The 2080 hours lie that’s keeping HR in the passenger seat

By James Truhlar

The 2080 hours lie that’s keeping HR in the passenger seat

Basing hourly wages on 52 weeks or 2080 hours a year is a misleading oversimplification that we’ve all fallen for. Albeit a seemingly minor one, it’s a mathematical error that could be costing your budget thousands of dollars every year.

If it were up to us, we would change the game and stop using 2080 in our application’s budget builder, since it actually only equates to 364 days. But I can say with absolute certainty that some clients would come down on us with the fire of a thousand suns for not using 2080, because it’s the standard. If anything should be as accurate as possible, it’s your proposed labor budget. But it’s going to take an entire industry to agree to change their way of thinking.

Our eyes were opened to the 2080 flaw at the end of 2015. Our clients started running the BalancedComp app’s budget builder to get 2016 numbers and couldn’t understand why the final totals were slightly higher than the annualized totals (which are strictly based on 365 days). We quickly realized 2016 was a leap year, so there was an extra day included in the final totals.

Problem Solved. Right?

Well, it was, until we went all ‘Beautiful Mind’ on the office windows trying to figure out how we could ensure one day of wages was being accurately calculated.

Boom. Handled.

Here’s how that math works out

Let’s say “Herbie Hancock” works 40 hours/week and earns $10/hour. At $10 * 2080 hours, his annual wages should be $20,800…right?


Which means…

I don’t like it, not even a little. And neither should you.

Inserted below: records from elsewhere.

(** A GET or HEAD for a path that names nothing: the 404 page. *)
Lemma missing_file_response who line cmd p v fresh more :
  cmd = "GET" \/ cmd = "HEAD" ->
  (v =? "HTTP/0.9") = false ->
  fs W (file_path W (root W) p) = Absent ->
  let page := error_page W 404 "File not found" "Nothing matches the given URI" in
  response W {| peer := who;
                requests := Line (RequestLine line cmd p v (Headers fresh)) :: more |} =
  HeaderBlock (error_block W 404 "File not found" page p)
    :: (if negb (cmd =? "HEAD") && negb (page =? "") then [Body page] else []).
Proof.
  intros Hcmd Hv Habs page. unfold response.
  set (c := {| peer := who; requests := _ |}).
  set (h := parsed line cmd p v fresh
              (set_rfile more (set_close_connection true (fresh_handler W c)))).
  destruct (send_head_missing h p Hv eq_refl eq_refl Habs) as (h' & E & Wf & Cc).
  fold page in Wf.
  destruct Hcmd as [-> | ->].
  - erewrite (handle_accepted c line "GET" p v fresh more _ h' eq_refl eq_refl); [|..].
    + cbn [snd]. rewrite Wf. reflexivity.
    + unfold do_GET. fold h. erewrite bind_Val by exact E. reflexivity.
    + exact Cc.
  - erewrite (handle_accepted c line "HEAD" p v fresh more _ h' eq_refl eq_refl); [|..].
    + cbn [snd]. rewrite Wf. reflexivity.
    + unfold do_HEAD. fold h. erewrite bind_Val by exact E. reflexivity.
    + exact Cc.
Qed.

Lemma send_head_found h p data mtime :
  (request_version h =? "HTTP/0.9") = false ->
  path h = Some p ->
  _headers_buffer h = None ->
  headers h = Headers false ->
  fs W (file_path W (directory h) p) = File data mtime ->
  Py.endswith (file_path W (directory h) p) "/" = false ->
  exists h',
    send_head W CustomHandler_end_headers CustomHandler_log_message h = (Val (Some data), h') /\
    wfile h' =
      (wfile h ++ [HeaderBlock (file_block W (file_path W (directory h) p) data mtime p)])%list /\
    close_connection h' = close_connection h.
Proof.
  intros Hv Hp Hb Hh Hfile Hslash.
  unfold send_head.
  erewrite bind_Val; [|unfold self_path; rewrite Hp; reflexivity].
  erewrite bind_Val by apply translate_path_eq.
  rewrite Hfile. cbn [isdir]. unfold send_file. rewrite Hslash, Hfile.
  erewrite bind_Val by reflexivity. rewrite Hh.
  unfold send_response. unfold log_request.
  erewrite bind_Val.
  2:{ erewrite bind_Val; [|erewrite bind_Val by reflexivity; apply log_message_prints].
      erewrite bind_Val.
      2:{ unfold send_response_only, when, bind, gets. handler_fields. rewrite Hv.
          reflexivity. }
      erewrite bind_Val;
        [|rewrite send_header_plain by reflexivity; handler_fields; rewrite Hv; reflexivity].
      rewrite send_header_plain by reflexivity. handler_fields. rewrite Hv. reflexivity. }
  do 3 (erewrite bind_Val;
        [|rewrite send_header_plain by reflexivity; handler_fields; rewrite Hv; reflexivity]).
  erewrite bind_Val;
    [|apply (CustomHandler_end_headers_flushes _ p); handler_fields; assumption].
  eexists. split; [reflexivity|]. handler_fields. rewrite Hb. handler_fields.
  split; reflexivity.
Qed.

(** A GET for a file that is there and not cached by the client. *)
Lemma found_file_response who line p v more data mtime :
  (v =? "HTTP/0.9") = false ->
  fs W (file_path W (root W) p) = File data mtime ->
  Py.endswith (file_path W (root W) p) "/" = false ->
  response W {| peer := who;
                requests := Line (RequestLine line "GET" p v (Headers false)) :: more |} =
  HeaderBlock (file_block W (file_path W (root W) p) data mtime p)
    :: (if negb (data =? "") then [Body data] else []).
Proof.
  intros Hv Hfile Hslash. unfold response.
  set (c := {| peer := who; requests := _ |}).
  set (h := parsed line "GET" p v false
              (set_rfile more (set_close_connection true (fresh_handler W c)))).
  destruct (send_head_found h p data mtime Hv eq_refl eq_refl eq_refl Hfile Hslash)
    as (h' & E & Wf & Cc).
  assert (Run : do_GET W CustomHandler_end_headers CustomHandler_log_message h =
                (Val tt, if negb (data =? "")
                         then set_wfile (wfile h' ++ [Body data])%list h' else h')).
  { unfold do_GET. erewrite bind_Val by exact E. unfold copyfile, when.
    destruct (negb (data =? "")); reflexivity. }
  erewrite (handle_accepted c line "GET" p v false more _ _ eq_refl eq_refl Run).
  - cbn [snd]. destruct (negb (data =? "")); handler_fields; rewrite Wf; reflexivity.
  - destruct (negb (data =? "")); handler_fields; rewrite Cc; reflexivity.
Qed.

End OneRequest.

(** * The claims of the specification *)

(** ** What the process ends up having sent *)

Lemma response_in_order W c : Forall cors_chunk (response W c).
Proof.
  unfold response, CustomHandler_init.
  match goal with
  | |- context [handle W _ _ ?h0] =>
      destruct (respects_CustomHandler W h0) as [[_ (added & E & F)] _]
  end.
  rewrite E. exact F.
Qed.

(** By cases on the port and on Ctrl+C: the clients answered by the end of
    the run are a first part of those that came. *)
Lemma run_answers_a_prefix W :
  exists k, sent (snd (run W)) = map (response W) (firstn k (incoming W)).
Proof.
  unfold run.
  destruct (port_in_use W PORT) eqn:Hport; destruct (sigint_after W) as [n|] eqn:Hs.
  - destruct (Nat.lt_ge_cases n 2) as [Hn|Hn].
    + destruct (main_interrupted_early W n Hs) as (p & E & _ & _ & St & _); [lia|now left|].
      rewrite E. exists 0. exact St.
    + rewrite main_bind_fails;
        [|exact Hport|intros k Ek; rewrite Hs in Ek; now injection Ek as <-].
      now exists 0.
  - rewrite main_bind_fails; [|exact Hport|intros k Ek; congruence].
    now exists 0.
  - destruct (Nat.lt_ge_cases n 8) as [Hn|Hn].
    + destruct (main_interrupted_early W n Hs Hn) as (p & E & _ & _ & St & _); [now right|].
      rewrite E. exists 0. exact St.
    + destruct (main_interrupted W n Hport Hs Hn) as (p & logs & E & _ & _ & _ & St & _).
      rewrite E. exists (n - 9). exact St.
  - destruct (main_serves W Hport Hs) as (p & E & (_ & _ & _ & St & _)).
    rewrite E. exists (length (incoming W)). rewrite firstn_all. exact St.
Qed.


(** ** Content type of JavaScript files *)

Lemma strip_CRLF_append v : strip_CRLF (v ++ Py.CRLF) = v.
Proof.
  induction v as [|c r IH].
  - reflexivity.
  - cbn [append]. unfold strip_CRLF; fold strip_CRLF. rewrite IH.
    destruct (String c (r ++ Py.CRLF) =? Py.CRLF) eqn:E; [|reflexivity].
    apply String.eqb_eq in E. injection E as _ E.
    destruct r as [|c' r']; [discriminate E|].
    cbn [append] in E. injection E as _ E. destruct r'; discriminate E.
Qed.

(** C2 (the code falls short of it).  A GET for a path ending in [.js]
    that names a file is answered with two content-type headers: first the
    one the file-serving facility infers, [Content-type: guess_type(path)],
    then the [Content-Type: text/javascript] that
    [CustomHandler.end_headers] appends.  The inferred type is not
    overridden, and the response has no single content type. *)
Theorem javascript_content_type_is_added_not_replaced
    (W : world) (who line p v : string) (more : list request) (data mtime : string) :
  Py.endswith p ".js" = true ->
  v <> "HTTP/0.9" ->
  fs W (file_path W (root W) p) = File data mtime ->
  Py.endswith (file_path W (root W) p) "/" = false ->
  header_values "Content-Type"
    (first_block
       (response W {| peer := who;
                      requests := Line (RequestLine line "GET" p v (Headers false)) :: more |}))
  = [guess_type W (file_path W (root W) p); "text/javascript"].
Proof.
  intros Hjs Hv Hfile Hslash. apply String.eqb_neq in Hv.
  rewrite (found_file_response W who line p v more data mtime Hv Hfile Hslash).
  cbn [first_block]. unfold file_block. rewrite Hjs.
  transitivity [strip_CRLF (guess_type W (file_path W (root W) p) ++ Py.CRLF);
                strip_CRLF ("text/javascript" ++ Py.CRLF)].
  - reflexivity.
  - now rewrite !strip_CRLF_append.
Qed.

(** The file [app.js] of the concrete world: the facility says
    [application/javascript], the override adds [text/javascript]. *)
Lemma javascript_content_type_twice_for_app_js :
  fs (demo false None []) (file_path (demo false None []) (root (demo false None [])) "/app.js")
    = File "import './main.js';" "Mon, 02 Nov 2026 10:00:00 GMT" /\
  header_values "Content-Type"
    (first_block (response (demo false None []) (browser [GET "/app.js"])))
  = ["application/javascript"; "text/javascript"].
Proof.
  split; [reflexivity|].
  apply (javascript_content_type_is_added_not_replaced
           (demo false None []) "127.0.0.1" "GET /app.js HTTP/1.1" "/app.js" "HTTP/1.1" []
           "import './main.js';" "Mon, 02 Nov 2026 10:00:00 GMT");
    [reflexivity | discriminate | reflexivity | reflexivity].
Defined.

(** ** Start-up failure *)

(** C3. If port 8000 is already bound when the server starts, start-up
    fails for good: the process exits with a status other than 0 (here 1)
    after the interpreter has reported
    [OSError: [Errno 98] Address already in use] on stderr; [bind] was
    called once, with port 8000, so there was neither a second try nor
    another port; the socket is closed and nothing was printed or served.
    (Ctrl+C is assumed not to come before the bind.) *)
Theorem bind_failure_is_fatal (W : world) :
  port_in_use W PORT = true ->
  quiet_until W 2 ->
  fst (run W) = Exited 1 /\
  Exited 1 <> Exited 0 /\
  In ("OSError: [Errno 98] Address already in use" ++ Py.LF) (stderr (snd (run W))) /\
  bind_calls (snd (run W)) = [("", 8000%Z)] /\
  socket (snd (run W)) = Closed /\
  stdout (snd (run W)) = [] /\
  sent (snd (run W)) = [].
Proof.
  intros Hb Hq. unfold run. rewrite (main_bind_fails W Hb Hq).
  cbn [fst snd]. repeat split; try reflexivity.
  - discriminate.
  - right. left. reflexivity.
Qed.

Lemma bind_failure_is_fatal_on_busy_port :
  port_in_use (demo true None []) PORT = true /\
  fst (run (demo true None [])) = Exited 1 /\
  bind_calls (snd (run (demo true None []))) = [("", 8000%Z)].
Proof.
  split; [reflexivity|].
  destruct (bind_failure_is_fatal (demo true None [])) as (E & _ & _ & B & _).
  - reflexivity.
  - intros n Hn. discriminate Hn.
  - split; [exact E | exact B].
Defined.

(** ** Ctrl+C *)

(** C4. When Ctrl+C comes while the server is in its serve loop (after the
    eight start-up steps, the port being free), the server stops accepting
    connections (the listening socket is closed, and only the clients that
    came before the signal have been answered), the last thing on stdout is
    the shutdown notice, and the process exits with status 0. *)
Theorem interrupt_in_serve_loop_exits_0 (W : world) (n : nat) :
  port_in_use W PORT = false ->
  sigint_after W = Some n ->
  8 <= n ->
  fst (run W) = Exited 0 /\
  socket (snd (run W)) = Closed /\
  sent (snd (run W)) = map (response W) (firstn (n - 9) (incoming W)) /\
  exists logs,
    stdout (snd (run W)) = (banner W ++ logs ++ [shutdown_notice])%list.
Proof.
  intros Hf Hs Hn. unfold run.
  destruct (main_interrupted W n Hf Hs Hn) as (p & logs & E & So & _ & _ & St & Out).
  rewrite E. cbn [fst snd]. repeat split; try assumption.
  exists logs. exact Out.
Qed.

Lemma interrupt_in_serve_loop_after_one_client :
  fst (run (demo false (Some 10) [browser [GET "/"]; browser [GET "/app.js"]])) = Exited 0 /\
  socket (snd (run (demo false (Some 10) [browser [GET "/"]; browser [GET "/app.js"]])))
    = Closed /\
  length (sent (snd (run (demo false (Some 10) [browser [GET "/"]; browser [GET "/app.js"]]))))
    = 1.
Proof.
  destruct (interrupt_in_serve_loop_exits_0
              (demo false (Some 10) [browser [GET "/"]; browser [GET "/app.js"]]) 10)
    as (E & S & T & _).
  - reflexivity.
  - reflexivity.
  - lia.
  - split; [exact E|]. split; [exact S|]. rewrite T. reflexivity.
Defined.

(** Ctrl+C before the serve loop is entered. *)

Lemma shutdown_notice_not_in_banner W : ~ In shutdown_notice (banner W).
Proof.
  unfold banner, shutdown_notice, Py.LF. cbn [In append Py.repeat].
  intros [E|[E|[E|[E|[E|[E|[]]]]]]]; discriminate E.
Qed.



(** ** The banner *)




(** ** The root directory *)

Lemma append_assoc (a b c : string) : (a ++ b) ++ c = a ++ (b ++ c).
Proof. induction a as [|x a IH]; cbn; [reflexivity | now rewrite IH]. Qed.

Lemma no_slash_not_absolute w : has_slash w = false -> Py.startswith w "/" = false.
Proof.
  destruct w as [|c r]; [reflexivity|]. intros Hw. unfold Py.startswith.
  change (prefix "/" (String c r)) with (if ascii_dec "/" c then prefix "" r else false).
  destruct (ascii_dec "/" c) as [<-|]; [|reflexivity].
  cbn [has_slash] in Hw. rewrite Ascii.eqb_refl in Hw. discriminate Hw.
Qed.

(** Joining a simple name to a path keeps what the path starts with. *)
Lemma os_path_join_below d x w :
  has_slash w = false -> exists y, os_path_join (d ++ x) w = d ++ y.
Proof.
  intros Hw. unfold os_path_join. rewrite (no_slash_not_absolute w Hw).
  destruct ((d ++ x =? "") || Py.endswith (d ++ x) "/").
  - exists (x ++ w). apply append_assoc.
  - exists (x ++ "/" ++ w). apply append_assoc.
Qed.

Lemma file_path_below W d p : exists rest, file_path W d p = d ++ rest.
Proof.
  unfold file_path.
  set (words := filter _ _). clearbody words.
  assert (Hfold : forall acc, exists y,
            fold_left
              (fun acc word =>
                 if has_slash word || (word =? ".") || (word =? "..") then acc
                 else os_path_join acc word) words (d ++ acc) = d ++ y).
  { induction words as [|w ws IH]; intro acc; cbn [fold_left].
    - now exists acc.
    - destruct (has_slash w) eqn:Hw; cbn [orb]; [apply IH|].
      destruct ((w =? ".") || (w =? "..")); [apply IH|].
      destruct (os_path_join_below d acc w Hw) as [y ->]. apply IH. }
  destruct (Hfold "") as [y Hy].
  replace (d ++ "") with d in Hy by (clear; induction d; cbn; congruence).
  rewrite Hy. destruct (Py.endswith _ "/").
  - exists (y ++ "/"). apply append_assoc.
  - now exists y.
Qed.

Sure, we could all call it 2080 for the sake of argument, write-off the seemingly minuscule difference, and have one less thing to worry about.

But we built a web application. With a computer. That uses math.

So this is what status quo looks like:

Budget Builder: How many days are in this budget?

User: 365

Budget Builder: Super. I see that Herbie works 40 hours a week and makes $10 an hour. You said 365 days, right? Let me just turn that into weeks real quickly and uhhh…order of operations…carry the 1…8s look like 0s that have tight belts on…focus!…ok that’s 52.14 weeks, and he’ll make $20,856! Nailed it!

User: Nope. Don’t do MATH math.

It’s my understanding that the 2080 rule is perpetuated even in college courses because it significantly simplifies the process of estimating annual wages for hourly employees. I can see why someone would use it if they were building a labor budget by hand in a giant spreadsheet. But our budget builder does an impressive amount of math in mere seconds, and it could easily incorporate a full 365 days, or 2085.6 hours, if it weren’t hindered by the standard.

Ultimately, we were forced to do a bunch of crafty math to make the accurate 365-day math inaccurate so it aligns with best practices. Vehemently adhering to 2080, and therefore proposing a slightly inaccurate labor budget, could keep HR in the passenger seat. That’s antithetical to our intentions here at BalancedComp.

Our app was forged to put HR in the driver’s seat; the budget builder tool was built to serve a philosophical purpose:

HR knows better than anyone else why and how annual increases should be tied to where an employee is in their range, as well as their performance level.

Other planned features for the app include forecasted budgets up to three years and allowance for HR to add “ghost employees” they intend to hire. But as long as we stick with 2080, the numbers will always be a little off and we won’t be able to have nice things.